(** One member sets the field it names, to what its value means. *)
Lemma set_filter_member_Ok f kv f' : set_filter_member f kv = Ok f' <->
  containsJSONNull kv.2 = false /\ exists x v, known_field x /\ kv.1 = field_name x /\ decode_filter x kv.2 = Ok v /\
    f' = put_filter f x v.
Proof.
  destruct kv as [key raw], f as [ids authors kinds ts since until limit search]. unfold set_filter_member. cbn [fst snd].
  destruct (containsJSONNull raw); [split; [done|by intros [? _]]|].
  assert (Hgo : forall x, known_field x -> key = field_name x -> forall r : Res ReqFilter,
    (r = Ok f' <-> exists v, decode_filter x raw = Ok v /\ f' = put_filter (mkReqFilter ids authors kinds ts since until limit search) x v) ->
    r = Ok f' <-> false = false /\ exists x v, known_field x /\ key = field_name x /\ decode_filter x raw = Ok v /\
      f' = put_filter (mkReqFilter ids authors kinds ts since until limit search) x v).
  { intros x Hx Hk r Hr. rewrite Hr. split; [intros (v & ? & ?); split; [done|]; by exists x, v|].
    intros (_ & y & v & _ & Hy & Hd & ->). assert (y = x) as -> by (apply field_name_inj; congruence). eauto. }
  assert (Hb : forall A (r : Res A) (g : A -> ReqFilter) (h : A -> filter_value) x,
    decode_filter x raw = (v ← r; mret (h v)) ->
    (forall v, put_filter (mkReqFilter ids authors kinds ts since until limit search) x (h v) = g v) ->
    (v ← wrap_invalid key r; mret (g v)) = Ok f' <->
    exists v, decode_filter x raw = Ok v /\ f' = put_filter (mkReqFilter ids authors kinds ts since until limit search) x v).
  { intros A r g h x -> Hput. destruct r as [a|e|w]; cbn [wrap_invalid mbind Res_bind mret Res_ret].
    - split; [intros [= <-]; eexists; split; [done|]; by rewrite Hput|]. intros (v & [= <-] & ->). by rewrite Hput.
    - split; [done|]. by intros (? & ? & _).
    - split; [done|]. by intros (? & ? & _). }
  destruct (String.eqb_spec key "ids") as [->|H1]; [apply (Hgo FIDs); [done..|]; by apply (Hb _ _ _ VStrings)|].
  destruct (String.eqb_spec key "authors") as [->|H2]; [apply (Hgo FAuthors); [done..|]; by apply (Hb _ _ _ VStrings)|].
  destruct (String.eqb_spec key "kinds") as [->|H3]; [apply (Hgo FKinds); [done..|]; by apply (Hb _ _ _ VInts)|].
  destruct (String.eqb_spec key "since") as [->|H4]; [apply (Hgo FSince); [done..|]; by apply (Hb _ _ _ VInt)|].
  destruct (String.eqb_spec key "until") as [->|H5]; [apply (Hgo FUntil); [done..|]; by apply (Hb _ _ _ VInt)|].
  destruct (String.eqb_spec key "limit") as [->|H6]; [apply (Hgo FLimit); [done..|]; by apply (Hb _ _ _ VInt)|].
  destruct (String.eqb_spec key "search") as [->|H7]; [apply (Hgo FSearch); [done..|]; by apply (Hb _ _ _ VString)|].
  destruct (tag_key key) as [c|] eqn:Ht.
  - pose proof Ht as [-> Hc]%tag_key_spec. apply (Hgo (FTag c)); [done..|]. by apply (Hb _ _ _ (fun v => VStrings (Some (elems v)))).
  - split; [done|]. intros (_ & x & v & Hx & -> & _). destruct x as [| | | | | | |c]; try done.
    rewrite (proj2 (tag_key_spec (field_name (FTag c)) c)) in Ht; [done|]. by split.
Qed.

================================

Instructions to follow: State how many lines of the records contain the string "FTag". The number is the whole answer.

Exercise answer: 2